* _PROBLEM_: Each line of the data below that holds the word "remember" is to be reported in full.

Records from a dataset
━━━━━━

(* ===== verification/HevMainProps.v ===== *)
(** What a run of the tunnel takes and gives back. *)
From S2P Require Import Prelude HevMain.

(** * Reasoning about runs *)
Definition runs {A} (m : main A) (s : state) (Q : A -> state -> Prop) : Prop :=
  match m s with Ok (a, s') => Q a s' | Fault _ => False end.
Lemma runs_bind {A B} (m : main A) (f : A -> main B) s Q : runs m s (fun a s' => runs (f a) s' Q) -> runs (m ≫= f) s Q.
Proof. unfold runs, mbind, main_bind. by destruct (m s) as [[a s']|]. Qed.
Lemma runs_mono {A} (m : main A) s (P Q : A -> state -> Prop) : runs m s P -> (forall a s', P a s' -> Q a s') -> runs m s Q.
Proof. unfold runs. destruct (m s) as [[a s']|]; auto. Qed.
Lemma runs_ret {A} (a : A) s (Q : A -> state -> Prop) : Q a s -> runs (mret a) s Q.
Proof. done. Qed.
Lemma runs_sys {A} (f : system -> A) s (Q : A -> state -> Prop) : Q (f (sy s)) s -> runs (sys f) s Q.
Proof. done. Qed.
Lemma runs_upd f s (Q : unit -> state -> Prop) : Q tt (State (f (sy s)) (va s)) -> runs (upd f) s Q.
Proof. done. Qed.
Lemma runs_gets {A} (f : vars -> A) s (Q : A -> state -> Prop) : Q (f (va s)) s -> runs (gets f) s Q.
Proof. done. Qed.
Lemma runs_sets f s (Q : unit -> state -> Prop) : Q tt (State (sy s) (f (va s))) -> runs (sets f) s Q.
Proof. done. Qed.
Lemma runs_if {A} (b : bool) (m m' : main A) s Q : (b = true -> runs m s Q) -> (b = false -> runs m' s Q) -> runs (if b then m else m') s Q.
Proof. destruct b; auto. Qed.
(** Two states that differ in the descriptors and the number of questions only. *)
Record keeps (s s' : state) : Prop := {
  k_answers : answers (sy s') = answers (sy s); k_refs : refs (sy s') = refs (sy s); k_pcbs : pcbs (sy s') = pcbs (sy s);
  k_netif : netif_list (sy s') = netif_list (sy s); k_context : context (sy s') = context (sy s); k_vars : va s' = va s
}.
Lemma same_refl s : keeps s s.
Proof. done. Qed.
Lemma same_trans s1 s2 s3 : keeps s1 s2 -> keeps s2 s3 -> keeps s1 s3.
Proof. intros [] []. constructor; congruence. Qed.
Notation fds s := (open (sy s)).

Ltac run :=
  cbv beta zeta; cbn [andb orb negb Z.ltb Z.compare];
  lazymatch goal with
  | |- runs (_ ≫= _) _ _ => apply runs_bind
  | |- runs (mret _) _ _ => apply runs_ret
  | |- runs (sys _) _ _ => apply runs_sys
  | |- runs (upd _) _ _ => apply runs_upd
  | |- runs (gets _) _ _ => apply runs_gets
  | |- runs (sets _) _ _ => apply runs_sets
  end; cbv beta zeta.
(** Use what is known of the first call. *)
Tactic Notation "call" uconstr(H) "as" simple_intropattern(p) := eapply runs_mono; [eapply H|intros ?r ?s p].
(* ===== verification/DnsNameProps.v ===== *)
(** What dns.c does with names: [decompress_name] finds exactly the name that a
    message denotes at an offset, and what [compress_name] writes denotes the name
    it was given. *)
From S2P Require Import Prelude CLib Rhn DnsName.

(** * Names

    A name is the list of its labels. *)
Notation label := (list Z).
Definition label_ok (l : label) : Prop := 1 <= zlen l <= 63 /\ is_bytes l.
Definition wire (ls : list label) : list Z := concat (map (fun l => zlen l :: l) ls).
Definition enc (ls : list label) : list Z := wire ls ++ [0].
Definition name_ok (ls : list label) : Prop := Forall label_ok ls /\ zlen (enc ls) <= DNSNAMEBUFSIZE.

(** The name at offset [p] of a message (RFC 1035, 4.1.4), the number of pointers
    on the way, and how many bytes stand in its place. *)
Inductive denotes (msg : list Z) (msgsz : Z) : Z -> list label -> Z -> Z -> Prop :=
  | denotes_root p : 0 <= p < msgsz -> byte_at msg p = 0 -> denotes msg msgsz p [] 0 1
  | denotes_label p l ls h n :
      0 <= p < msgsz -> byte_at msg p = zlen l -> 1 <= zlen l <= 63 -> sub msg (p + 1) (zlen l) = l ->
      denotes msg msgsz (p + 1 + zlen l) ls h n -> denotes msg msgsz p (l :: ls) h (1 + zlen l + n)
  | denotes_pointer p q ls h n :
      0 <= p -> p + 1 < msgsz -> 192 <= byte_at msg p -> q = offset_of (byte_at msg p) (byte_at msg (p + 1)) ->
      denotes msg msgsz q ls h n -> denotes msg msgsz p ls (h + 1) 2.

Lemma wire_cons l ls : wire (l :: ls) = zlen l :: l ++ wire ls.
Proof. done. Qed.
Lemma wire_app a b : wire (a ++ b) = wire a ++ wire b.
Proof. unfold wire. by rewrite map_app, concat_app. Qed.
Lemma enc_cons l ls : enc (l :: ls) = zlen l :: l ++ enc ls.
Proof. unfold enc. rewrite wire_cons. cbn. by rewrite app_assoc. Qed.
Lemma zlen_enc_cons l ls : zlen (enc (l :: ls)) = 1 + zlen l + zlen (enc ls).
Proof. rewrite enc_cons. cbn [length]. rewrite length_app. lia. Qed.
Lemma zlen_enc_pos ls : 1 <= zlen (enc ls).
Proof. unfold enc. rewrite length_app. cbn [length]. lia. Qed.

Lemma offset_of_range a b : 0 <= a -> 0 <= b < 256 -> 0 <= offset_of a b < 16384.
Proof.
  intros Ha Hb. unfold offset_of. assert (Hl : 0 <= Z.land a 63 < 64).
  { change 63 with (Z.ones 6). rewrite Z.land_ones by lia. apply Z.mod_pos_bound. lia. }
  rewrite Z.shiftl_mul_pow2 by lia. rewrite <- Z.add_nocarry_lor; [lia|].
  apply Z.bits_inj'. intros n Hn. rewrite Z.land_spec, Z.bits_0, <- Z.shiftl_mul_pow2, Z.shiftl_spec by lia.
  destruct (Z.ltb_spec n 8); [by rewrite Z.testbit_neg_r by lia|].
  rewrite (Z.bits_above_log2 b n); [apply andb_false_r|lia|]. 
  destruct (Z.eq_dec b 0) as [->|]; [simpl; lia|]. assert (Z.log2 b < 8) by (apply Z.log2_lt_pow2; lia). lia.
Qed.

Lemma denotes_pos msg msgsz p ls h n : denotes msg msgsz p ls h n -> 0 <= p < msgsz /\ 0 <= h /\ 1 <= n.
Proof. induction 1; lia. Qed.
Lemma denotes_byte msg msgsz p ls h n : is_bytes msg -> denotes msg msgsz p ls h n -> byte_at msg p <= 63 \/ 192 <= byte_at msg p.
Proof. intros Hb. destruct 1; lia. Qed.

(** * Expanding *)
Section Decompress.
Context (msg : list Z) (msgsz : Z).
Hypothesis Hbytes : is_bytes msg.
Hypothesis Hsz : msgsz <= zlen msg.

Lemma put_enc tgt tpos l ls : 0 <= tpos -> tpos + zlen (enc (l :: ls)) <= zlen tgt ->
  put (put (<[Z.to_nat tpos := zlen l]> tgt) (tpos + 1) l) (tpos + 1 + zlen l) (enc ls) = put tgt tpos (enc (l :: ls)).
Proof.
  intros Ht Hl. rewrite zlen_enc_cons in Hl. pose proof (zlen_enc_pos ls). rewrite insert_put by lia.
  assert (H1 : zlen [zlen l] = 1) by done. assert (H2 : length (put tgt tpos [zlen l]) = length tgt) by (rewrite length_put; lia).
  rewrite (put_app (put tgt tpos [zlen l])) by lia. replace (tpos + 1) with (tpos + zlen [zlen l]) by lia. rewrite put_app by (rewrite ?length_app; lia). by rewrite enc_cons.
Qed.

(** What is known when the loops stop; [pl] is a name that could be there. *)
Definition rejected (p : Z) (room hops : Z) : Prop :=
  forall ls h n, denotes msg msgsz p ls h n -> zlen (enc ls) <= room -> hops + h <= 255 -> False.

Lemma rejected_label p room hops (l : label) : 0 <= p < msgsz -> byte_at msg p = zlen l -> 1 <= zlen l <= 63 ->
  sub msg (p + 1) (zlen l) = l -> rejected (p + 1 + zlen l) (room - 1 - zlen l) hops -> rejected p room hops.
Proof.
  intros Hp Hb Hl Hs Hr ls h n Hd Hroom Hh. inversion Hd; subst; try lia.
  assert (zlen l0 = zlen l) by lia. assert (l0 = l) as -> by congruence.
  eapply Hr; [done|rewrite zlen_enc_cons in *; lia|done].
Qed.
Lemma rejected_pointer p room hops : 0 <= p -> p + 1 < msgsz -> 192 <= byte_at msg p ->
  rejected (offset_of (byte_at msg p) (byte_at msg (p + 1))) room (hops + 1) -> rejected p room hops.
Proof.
  intros Hp Hp1 Hb Hr ls h n Hd Hroom Hh. inversion Hd; subst; try lia.
  eapply Hr; [done|done|lia].
Qed.

Definition jumped_result (p : Z) (tgt : list Z) (tpos hops : Z) (x : Z * list Z * Z) : Prop :=
  let '(rc, tgt', tpos') := x in
  (rc = RC_OK /\ exists ls h n, denotes msg msgsz p ls h n /\ tgt' = put tgt tpos (enc ls) /\
     tpos' = tpos + zlen (enc ls) /\ tpos' <= DNSNAMEBUFSIZE /\ hops + h <= 255) \/
  (rc = RC_FORMAT /\ length tgt' = length tgt /\ rejected p (DNSNAMEBUFSIZE - tpos) hops).

Ltac no_name := unfold DNSNAMEBUFSIZE; intros ? ? ? Hd; inversion Hd; subst; try lia; intros; rewrite ?zlen_enc_cons in *;
  repeat match goal with H : denotes _ _ _ _ _ _ |- _ => apply denotes_pos in H end;
  try match goal with |- context [enc ?x] => pose proof (zlen_enc_pos x) | H : context [enc ?x] |- _ => pose proof (zlen_enc_pos x) end; try lia.

Lemma decompress_jumped_spec fuel : forall p tgt tpos hops,
  0 <= p < msgsz -> 0 <= tpos <= 255 -> DNSNAMEBUFSIZE <= zlen tgt -> 0 <= hops <= 255 ->
  (Z.to_nat (255 - hops + (256 - tpos)) < fuel)%nat ->
  succeeds (decompress_jumped fuel msg msgsz p tgt tpos hops) (jumped_result p tgt tpos hops).
Proof.
  unfold DNSNAMEBUFSIZE. induction fuel as [|fuel IH]; intros p tgt tpos hops Hp Ht Hl Hh Hf; [lia|]. cbn [decompress_jumped].
  rewrite (rd_ok msg p) by lia. apply succeeds_bind. cbn [succeeds]. pose proof (byte_at_range msg p Hbytes) as Hb. remember (byte_at msg p) as lb eqn:Elb.
  destruct (Z.ltb_spec 63 lb).
  - destruct (Z.ltb_spec lb 192); [right; split_and!; [done..|no_name]|].
    destruct (Z.leb_spec msgsz (p + 1)); [right; split_and!; [done..|no_name]|].
    destruct (Z.ltb_spec 255 (hops + 1)); [right; split_and!; [done..|no_name]|].
    rewrite rd_ok by lia. apply succeeds_bind. cbn [succeeds]. pose proof (byte_at_range msg (p + 1) Hbytes) as Hb1.
    pose proof (offset_of_range lb (byte_at msg (p + 1)) ltac:(lia) Hb1) as Ho. remember (offset_of lb (byte_at msg (p + 1))) as q eqn:Eq.
    destruct (Z.leb_spec msgsz q); [right; split_and!; [done..|no_name]|].
    eapply succeeds_mono; [apply IH; lia|]. intros [[rc tgt'] tpos'] [(-> & ls & h & n & Hd & -> & -> & Hm & Hh')|(-> & Hlen & Hr)].
    + left. split; [done|]. exists ls, (h + 1), 2. split_and!; [apply (denotes_pointer msg msgsz p q ls h n); subst; done || lia|done|done|done|lia].
    + right. split_and!; [done..|]. apply rejected_pointer; subst; [lia..|exact Hr].
  - rewrite wr_ok by lia. apply succeeds_bind. cbn [succeeds]. destruct (Z.eqb_spec lb 0) as [H0|H0].
    { left. split; [done|]. exists [], 0, 1. split_and!; [apply denotes_root; [done|congruence]| |done|unfold DNSNAMEBUFSIZE; simpl; lia|lia].
      rewrite insert_put by lia. by rewrite H0. }
    destruct (Z.leb_spec msgsz (p + 1 + lb)); [right; split_and!; [done|by rewrite length_insert|no_name]|].
    change (DNSNAMEBUFSIZE - 1) with 255. destruct (Z.ltb_spec 255 (tpos + 1 + lb)); [right; split_and!; [done|by rewrite length_insert|no_name]|].
    set (l := sub msg (p + 1) lb). assert (Hll : zlen l = lb) by (apply zlen_sub; lia).
    rewrite rdn_ok by lia. apply succeeds_bind. cbn [succeeds]. fold l.
    rewrite wrn_ok by (rewrite ?length_insert; lia). apply succeeds_bind. cbn [succeeds].
    set (tgt1 := put (<[Z.to_nat tpos := lb]> tgt) (tpos + 1) l).
    assert (Ht1 : length tgt1 = length tgt) by (unfold tgt1; rewrite length_put; rewrite ?length_insert; lia).
    eapply succeeds_mono; [apply IH; lia|]. intros [[rc tgt'] tpos'] [(-> & ls & h & n & Hd & -> & -> & Hm & Hh')|(-> & Hlen & Hr)].
    + left. split; [done|]. exists (l :: ls), h, (1 + zlen l + n). unfold DNSNAMEBUFSIZE in *.
      split_and!; [|unfold tgt1; rewrite <- Hll; apply put_enc; rewrite ?zlen_enc_cons; lia|rewrite zlen_enc_cons; lia|lia|lia].
      apply denotes_label; [lia..|by rewrite Hll|by rewrite Hll].
    + right. split_and!; [done|by rewrite Hlen|]. apply (rejected_label p _ _ l); [lia..|by rewrite Hll|].
      rewrite Hll. unfold DNSNAMEBUFSIZE in *. by replace (256 - tpos - 1 - lb) with (256 - (tpos + 1 + lb)) by lia.
Qed.

(** The same for a name of which [room] bytes may stand in place. *)
Definition no_name (p inplace room : Z) : Prop :=
  forall ls h n, denotes msg msgsz p ls h n -> n <= inplace -> zlen (enc ls) <= room -> h <= 255 -> False.
Section Written.
Context (msg : list Z) (es : list entry) (N : list label).
Hypothesis Htable : table_ok msg es.
Hypothesis HN : name_ok N.

(** A name written in full. *)
Lemma full_denotes m : denotes (msg ++ enc N) (zlen (msg ++ enc N)) (zlen msg + off N m) (tail_of m N) 0 (zlen (enc (tail_of m N))).
Proof.
  destruct HN as [Hok _]. destruct (label_ok_parts m N Hok) as [Hh Ht].
  assert (E : msg ++ enc N = (msg ++ wire (head_of m N)) ++ enc (tail_of m N) ++ []).
  { unfold enc. by rewrite app_nil_r, <- (head_tail m N) at 1; rewrite wire_app, <- !app_assoc. }
  rewrite E. unfold off. replace (zlen msg + zlen (wire (head_of m N))) with (zlen (msg ++ wire (head_of m N))) by (rewrite length_app; lia).
  by apply denotes_enc.
Qed.
Lemma full_entry : table_ok (msg ++ enc N) (es ++ [(zlen msg, N)]).
Proof.
  apply table_snoc; [by apply table_app|]. split_and!; [done|simpl; lia|]. cbn [fst snd]. intros m Hm. left.
  exists (tail_of m N), 0, (zlen (enc (tail_of m N))). split_and!; [apply full_denotes|done|lia].
Qed.

(** A name that ends in a pointer to the end [m] of [e]. *)
Context (e : entry) (m : nat).
Hypothesis He : e ∈ es.
Hypothesis Hm : m = common N e.2.
Hypothesis Hm1 : (1 <= m)%nat.
Hypothesis Hplaced : placed msg e m.
Let c := e.1 + off e.2 m.
Hypothesis Hc : 0 <= c <= 16383.
Let w := wire (head_of m N) ++ [pointer_hi c; pointer_lo c].

Lemma pointer_denotes m' : (m <= m' <= length N)%nat ->
  exists L h n, denotes (msg ++ w) (zlen (msg ++ w)) (zlen msg + off N m') L h n /\ fold_name L = fold_name (tail_of m' N) /\
    h <= Z.of_nat m /\ n = zlen (wire (mid_of m' m N)) + 2.
Proof.
  intros Hm'. destruct HN as [Hok _]. destruct Hplaced as (L & h & n & Hd & HL & Hh). destruct (pointer_bytes c Hc) as (Hhi & Hlo & Hoff).
  assert (Hmid : Forall label_ok (mid_of m' m N)). { apply Forall_drop. by apply label_ok_parts. }
  set (pre := msg ++ wire (head_of m' N)). 
  assert (E : msg ++ w = pre ++ wire (mid_of m' m N) ++ [pointer_hi c; pointer_lo c]).
  { unfold w, pre. rewrite (head_mid m' m N) by lia. by rewrite wire_app, <- !app_assoc. }
  assert (Ep : zlen msg + off N m' = zlen pre) by (unfold pre, off; rewrite length_app; lia).
  exists (mid_of m' m N ++ L), (h + 1), (zlen (wire (mid_of m' m N)) + 2). split_and!; [|..|lia|done].
  - rewrite E, Ep. apply denotes_wire; [done|]. rewrite <- E.
    assert (Hb : forall i, 0 <= i < 2 -> byte_at (msg ++ w) (zlen pre + zlen (wire (mid_of m' m N)) + i) = byte_at [pointer_hi c; pointer_lo c] i).
    { intros i Hi. rewrite E, app_assoc, byte_at_app by lia. rewrite length_app.
      replace (_ <? Z.of_nat (length pre + length (wire (mid_of m' m N)))) with false by lia. f_equal. lia. }
    pose proof (Hb 0 ltac:(lia)) as H0. pose proof (Hb 1 ltac:(lia)) as H1. rewrite Z.add_0_r in H0. change (byte_at _ 0) with (pointer_hi c) in H0.
    change (byte_at [_; _] 1) with (pointer_lo c) in H1.
    eapply denotes_pointer; [lia| |rewrite H0; lia|reflexivity|].
    + rewrite E, !length_app. cbn [length]. lia.
    + rewrite H0, H1, Hoff. by apply denotes_app.
  - rewrite (tail_mid m' m N) by lia. rewrite !fold_app. f_equal. rewrite HL. symmetry. apply agree_tail. rewrite Hm. apply common_agree.
Qed.
Lemma pointer_entry : table_ok (msg ++ w) (es ++ [(zlen msg, N)]).
Proof.
  apply table_snoc; [by apply table_app|]. split_and!; [done|simpl; lia|]. cbn [fst snd]. intros m' Hm'.
  destruct (decide (m < m')%nat) as [Hlt|Hge].
  - left. destruct (pointer_denotes m' ltac:(lia)) as (L & h & n & Hd & HL & Hh & _). exists L, h, n. split_and!; [done..|lia].
  - right. pose proof (common_agree N e.2) as Ha. rewrite <- Hm in Ha.
    destruct (table_indexed msg es e m' Htable He) as (f & Hf & Hfe & Hp); [destruct Ha as (_ & ? & _); lia|].
    exists f. split_and!; [done| |by apply placed_app|].
    + apply agree_trans with e.2; [done|]. apply agree_sym. apply agree_le with m; [done|lia].
    + destruct Hp as (L & h & n & Hd & _). apply denotes_pos in Hd. cbn [fst]. lia.
Qed.
End Written.

Definition compressed (msg : list Z) (N : list label) (out : list Z) (r : Z * list Z * list compel_t) : Prop :=
  let '(rl, out', cb') := r in
  length out' = length out /\ 1 <= rl <= zlen (enc N) /\ is_bytes (sub out' 0 rl) /\
  exists es', cb' = cb_of es' /\ let msg' := msg ++ sub out' 0 rl in
    table_ok msg' es' /\ exists L h, denotes msg' (zlen msg') (zlen msg) L h rl /\ fold_name L = fold_name N /\ h <= zlen N.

━━━━━━

* _ANSWER SPACE_:
  rewrite (rd_ok msg p) by lia. apply succeeds_bind. cbn [succeeds]. pose proof (byte_at_range msg p Hbytes) as Hb. remember (byte_at msg p) as lb eqn:Elb.
    pose proof (offset_of_range lb (byte_at msg (p + 1)) ltac:(lia) Hb1) as Ho. remember (offset_of lb (byte_at msg (p + 1))) as q eqn:Eq.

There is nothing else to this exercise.